┌──

(* ===== verification/ClaimPathFacts.v ===== *)
(** * ClaimPathFacts: selectors name the claims their paths select

    A query path becomes a selector string when a claim is selected and the
    selector is parsed again when the claim is filtered and presented.  For
    the paths OpenID4VP allows (names, non-negative integers, null) whose
    names hold no dot and no bracket, nothing is lost on the way. *)

From Stdlib Require Import Ascii ZArith Lia SpecFloat.
From stdpp Require Import base list strings gmap.
From S2P Require Import Prelude GoStrings StringFacts GoValue Numbers Validity SDJWT WalletState ClaimPath.

Local Open Scope Z_scope.
#[local] Arguments String.append : simpl nomatch.

(** ** Well-formed paths *)

(** A byte a name can hold. *)
Definition name_byte (c : ascii) : bool := negb (Ascii.eqb c ".") && negb (Ascii.eqb c "[").

(** A query segment and the segment its selector parses to. *)
Inductive good_segment : value -> value -> Prop :=
| good_name s : s <> "" -> all_bytes name_byte s = true -> good_segment (VString s) (VString s)
| good_index f z : index_float f z -> good_segment (VFloat f) (VInt KInt z)
| good_all : good_segment VNil VNil.

(** ** The scanner *)

Lemma scan_name s R fuel acc n :
  all_bytes name_byte s = true ->
  scan_selector (String.length s + fuel) (s +:+ R) acc n = scan_selector fuel R acc (n +:+ s).
Proof.
  revert n; induction s as [|c s IH]; intros n H; simpl in *; [by rewrite append_nil|].
  apply andb_true_iff in H as [Hc H]. unfold name_byte in Hc. apply andb_true_iff in Hc as [Hd Hb].
  apply negb_true_iff in Hd, Hb. rewrite Hd, Hb, IH by done. by rewrite append_assoc.
Qed.

Lemma digits_no_bracket s : all_bytes is_digit s = true -> all_bytes (fun d => negb (Ascii.eqb d "]")) s = true.
Proof.
  induction s as [|c s IH]; simpl; [done|]. intros [Hc Hs]%andb_true_iff. rewrite IH, andb_true_r by done.
  by destruct c as [[] [] [] [] [] [] [] []].
Qed.

Lemma scan_bracket fuel content R acc n :
  all_bytes (fun d => negb (Ascii.eqb d "]")) content = true -> content <> "" ->
  scan_selector (S fuel) ("[" +:+ content +:+ "]" +:+ R) acc n =
  if String.eqb content "*" then scan_selector fuel R (flush_name acc n ++ [VNil]) ""
  else match atoi content with
       | None => None
       | Some idx => scan_selector fuel R (flush_name acc n ++ [VInt KInt idx]) ""
       end.
Proof.
  intros Hc Hne. simpl. rewrite cut_found by done. simpl.
  destruct (String.eqb_spec content ""); done.
Qed.

Lemma digits_not_star s : all_bytes is_digit s = true -> String.eqb s "*" = false.
Proof. intros H. apply String.eqb_neq. intros ->. done. Qed.

Lemma flush_empty acc : flush_name acc "" = acc.
Proof. done. Qed.

Lemma scan_segments path path' i acc n fuel :
  Forall2 good_segment path path' -> (0 < i)%nat -> flush_name acc n <> [] ->
  (String.length (path_segments i path) < fuel)%nat ->
  scan_selector fuel (path_segments i path) acc n = Some (flush_name acc n ++ path').
Proof.
  intros HF. revert i acc n fuel.
  induction HF as [|seg seg' path path' Hseg HF IH]; intros i acc n fuel Hi Hne Hf.
  { simpl in *. destruct fuel; [lia|]. simpl. by rewrite app_nil_r. }
  simpl in Hf |- *. rewrite append_length in Hf. destruct i as [|i]; [lia|].
  destruct Hseg as [s Hs Hb|f z Hz|]; simpl in Hf |- *; rewrite ?append_length in Hf; simpl in Hf;
    (destruct fuel as [|fuel]; [lia|]).
  - assert (Hstep : scan_selector (S fuel) (String "." (s +:+ path_segments (S (S i)) path)) acc n
      = scan_selector fuel (s +:+ path_segments (S (S i)) path) (flush_name acc n) "").
    { unfold flush_name in *. simpl. destruct (String.eqb n ""); [|done]. by destruct acc. }
    rewrite Hstep. replace fuel with (String.length s + (fuel - String.length s))%nat by lia.
    rewrite scan_name, IH by (done || lia || (unfold flush_name at 1; simpl;
      destruct (String.eqb_spec s ""); [done|by destruct (flush_name acc n)])).
    unfold flush_name at 1. simpl. destruct (String.eqb_spec s ""); [done|]. by rewrite <- app_assoc.
  - pose proof Hz as (_ & Hr & _). destruct (itoa_digits z) as [Hd Hn]; [lia|].
    rewrite (format_float_int f z Hz) in *.
    assert (Hb := scan_bracket fuel (itoa z) (path_segments (S (S i)) path) acc n (digits_no_bracket _ Hd) Hn).
    rewrite append_assoc. etrans; [exact Hb|]. rewrite digits_not_star, atoi_itoa by (done || unfold max_int64; lia).
    rewrite IH by (done || lia || by destruct (flush_name acc n)).
    by rewrite flush_empty, <- app_assoc.
  - assert (Hb := scan_bracket fuel "*" (path_segments (S (S i)) path) acc n eq_refl ltac:(done)).
    etrans; [exact Hb|]. simpl. rewrite IH by (done || lia || by destruct (flush_name acc n)).
    by rewrite flush_empty, <- app_assoc.
Qed.

Lemma parse_print s rest rest' :
  s <> "" -> all_bytes name_byte s = true -> Forall2 good_segment rest rest' ->
  parseSDJWTSelector (claimPathString (VString s :: rest)) = Some (VString s :: rest').
Proof.
  intros Hs Hb HF. unfold parseSDJWTSelector, claimPathString.
  change (path_segments 0 (VString s :: rest)) with (s +:+ path_segments 1 rest).
  destruct (String.eqb_spec (s +:+ path_segments 1 rest) "") as [He|_]; [by destruct s|].
  rewrite append_length.
  replace (S (String.length s + String.length (path_segments 1 rest)))
    with (String.length s + S (String.length (path_segments 1 rest)))%nat by lia.
  rewrite scan_name by done. rewrite (scan_segments rest rest' 1 [] s) by
    (done || lia || (unfold flush_name; by destruct (String.eqb_spec s ""))).
  unfold flush_name. destruct (String.eqb_spec s ""); done.
Qed.

(** Printing a claims path pointer as a selector and parsing the selector
    gives the path back, with its JSON numbers as integers, for every path
    OpenID4VP section 7 allows that starts with a name and whose names are
    non-empty and hold no [.] and no [[]: any nesting, any index below 2^53
    and any number of nulls. *)
Theorem selector_roundtrip s rest rest' :
  s <> "" -> all_bytes name_byte s = true -> Forall2 good_segment rest rest' ->
  parseSDJWTSelector (claimPathString (VString s :: rest)) = Some (VString s :: rest').
Proof. apply parse_print. Qed.

(** ** What a path selects *)

(** The elements the code selects, in document order; an element of the wrong
    type contributes nothing. *)
Fixpoint selected (v : value) (path : list value) : list value :=
  match path with
  | [] => [v]
  | VString seg :: rest =>
      match v with VObj obj => match get seg obj with Some x => selected x rest | None => [] end | _ => [] end
  | VInt KInt i :: rest =>
      match v with VArr arr => match arr !! Z.to_nat i with Some x => selected x rest | None => [] end | _ => [] end
  | VNil :: rest => match v with VArr arr => arr ≫= (fun x => selected x rest) | _ => [] end
  | _ :: _ => []
  end.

└──

> What you will do: The full listing above should be retyped without any alteration.

> Finished task:
(* ===== verification/ClaimPathFacts.v ===== *)
(** * ClaimPathFacts: selectors name the claims their paths select

    A query path becomes a selector string when a claim is selected and the
    selector is parsed again when the claim is filtered and presented.  For
    the paths OpenID4VP allows (names, non-negative integers, null) whose
    names hold no dot and no bracket, nothing is lost on the way. *)

From Stdlib Require Import Ascii ZArith Lia SpecFloat.
From stdpp Require Import base list strings gmap.
From S2P Require Import Prelude GoStrings StringFacts GoValue Numbers Validity SDJWT WalletState ClaimPath.

Local Open Scope Z_scope.
#[local] Arguments String.append : simpl nomatch.

(** ** Well-formed paths *)

(** A byte a name can hold. *)
Definition name_byte (c : ascii) : bool := negb (Ascii.eqb c ".") && negb (Ascii.eqb c "[").

(** A query segment and the segment its selector parses to. *)
Inductive good_segment : value -> value -> Prop :=
| good_name s : s <> "" -> all_bytes name_byte s = true -> good_segment (VString s) (VString s)
| good_index f z : index_float f z -> good_segment (VFloat f) (VInt KInt z)
| good_all : good_segment VNil VNil.

(** ** The scanner *)

Lemma scan_name s R fuel acc n :
  all_bytes name_byte s = true ->
  scan_selector (String.length s + fuel) (s +:+ R) acc n = scan_selector fuel R acc (n +:+ s).
Proof.
  revert n; induction s as [|c s IH]; intros n H; simpl in *; [by rewrite append_nil|].
  apply andb_true_iff in H as [Hc H]. unfold name_byte in Hc. apply andb_true_iff in Hc as [Hd Hb].
  apply negb_true_iff in Hd, Hb. rewrite Hd, Hb, IH by done. by rewrite append_assoc.
Qed.

Lemma digits_no_bracket s : all_bytes is_digit s = true -> all_bytes (fun d => negb (Ascii.eqb d "]")) s = true.
Proof.
  induction s as [|c s IH]; simpl; [done|]. intros [Hc Hs]%andb_true_iff. rewrite IH, andb_true_r by done.
  by destruct c as [[] [] [] [] [] [] [] []].
Qed.

Lemma scan_bracket fuel content R acc n :
  all_bytes (fun d => negb (Ascii.eqb d "]")) content = true -> content <> "" ->
  scan_selector (S fuel) ("[" +:+ content +:+ "]" +:+ R) acc n =
  if String.eqb content "*" then scan_selector fuel R (flush_name acc n ++ [VNil]) ""
  else match atoi content with
       | None => None
       | Some idx => scan_selector fuel R (flush_name acc n ++ [VInt KInt idx]) ""
       end.
Proof.
  intros Hc Hne. simpl. rewrite cut_found by done. simpl.
  destruct (String.eqb_spec content ""); done.
Qed.

Lemma digits_not_star s : all_bytes is_digit s = true -> String.eqb s "*" = false.
Proof. intros H. apply String.eqb_neq. intros ->. done. Qed.

Lemma flush_empty acc : flush_name acc "" = acc.
Proof. done. Qed.

Lemma scan_segments path path' i acc n fuel :
  Forall2 good_segment path path' -> (0 < i)%nat -> flush_name acc n <> [] ->
  (String.length (path_segments i path) < fuel)%nat ->
  scan_selector fuel (path_segments i path) acc n = Some (flush_name acc n ++ path').
Proof.
  intros HF. revert i acc n fuel.
  induction HF as [|seg seg' path path' Hseg HF IH]; intros i acc n fuel Hi Hne Hf.
  { simpl in *. destruct fuel; [lia|]. simpl. by rewrite app_nil_r. }
  simpl in Hf |- *. rewrite append_length in Hf. destruct i as [|i]; [lia|].
  destruct Hseg as [s Hs Hb|f z Hz|]; simpl in Hf |- *; rewrite ?append_length in Hf; simpl in Hf;
    (destruct fuel as [|fuel]; [lia|]).
  - assert (Hstep : scan_selector (S fuel) (String "." (s +:+ path_segments (S (S i)) path)) acc n
      = scan_selector fuel (s +:+ path_segments (S (S i)) path) (flush_name acc n) "").
    { unfold flush_name in *. simpl. destruct (String.eqb n ""); [|done]. by destruct acc. }
    rewrite Hstep. replace fuel with (String.length s + (fuel - String.length s))%nat by lia.
    rewrite scan_name, IH by (done || lia || (unfold flush_name at 1; simpl;
      destruct (String.eqb_spec s ""); [done|by destruct (flush_name acc n)])).
    unfold flush_name at 1. simpl. destruct (String.eqb_spec s ""); [done|]. by rewrite <- app_assoc.
  - pose proof Hz as (_ & Hr & _). destruct (itoa_digits z) as [Hd Hn]; [lia|].
    rewrite (format_float_int f z Hz) in *.
    assert (Hb := scan_bracket fuel (itoa z) (path_segments (S (S i)) path) acc n (digits_no_bracket _ Hd) Hn).
    rewrite append_assoc. etrans; [exact Hb|]. rewrite digits_not_star, atoi_itoa by (done || unfold max_int64; lia).
    rewrite IH by (done || lia || by destruct (flush_name acc n)).
    by rewrite flush_empty, <- app_assoc.
  - assert (Hb := scan_bracket fuel "*" (path_segments (S (S i)) path) acc n eq_refl ltac:(done)).
    etrans; [exact Hb|]. simpl. rewrite IH by (done || lia || by destruct (flush_name acc n)).
    by rewrite flush_empty, <- app_assoc.
Qed.

Lemma parse_print s rest rest' :
  s <> "" -> all_bytes name_byte s = true -> Forall2 good_segment rest rest' ->
  parseSDJWTSelector (claimPathString (VString s :: rest)) = Some (VString s :: rest').
Proof.
  intros Hs Hb HF. unfold parseSDJWTSelector, claimPathString.
  change (path_segments 0 (VString s :: rest)) with (s +:+ path_segments 1 rest).
  destruct (String.eqb_spec (s +:+ path_segments 1 rest) "") as [He|_]; [by destruct s|].
  rewrite append_length.
  replace (S (String.length s + String.length (path_segments 1 rest)))
    with (String.length s + S (String.length (path_segments 1 rest)))%nat by lia.
  rewrite scan_name by done. rewrite (scan_segments rest rest' 1 [] s) by
    (done || lia || (unfold flush_name; by destruct (String.eqb_spec s ""))).
  unfold flush_name. destruct (String.eqb_spec s ""); done.
Qed.

(** Printing a claims path pointer as a selector and parsing the selector
    gives the path back, with its JSON numbers as integers, for every path
    OpenID4VP section 7 allows that starts with a name and whose names are
    non-empty and hold no [.] and no [[]: any nesting, any index below 2^53
    and any number of nulls. *)
Theorem selector_roundtrip s rest rest' :
  s <> "" -> all_bytes name_byte s = true -> Forall2 good_segment rest rest' ->
  parseSDJWTSelector (claimPathString (VString s :: rest)) = Some (VString s :: rest').
Proof. apply parse_print. Qed.

(** ** What a path selects *)

(** The elements the code selects, in document order; an element of the wrong
    type contributes nothing. *)
Fixpoint selected (v : value) (path : list value) : list value :=
  match path with
  | [] => [v]
  | VString seg :: rest =>
      match v with VObj obj => match get seg obj with Some x => selected x rest | None => [] end | _ => [] end
  | VInt KInt i :: rest =>
      match v with VArr arr => match arr !! Z.to_nat i with Some x => selected x rest | None => [] end | _ => [] end
  | VNil :: rest => match v with VArr arr => arr ≫= (fun x => selected x rest) | _ => [] end
  | _ :: _ => []
  end.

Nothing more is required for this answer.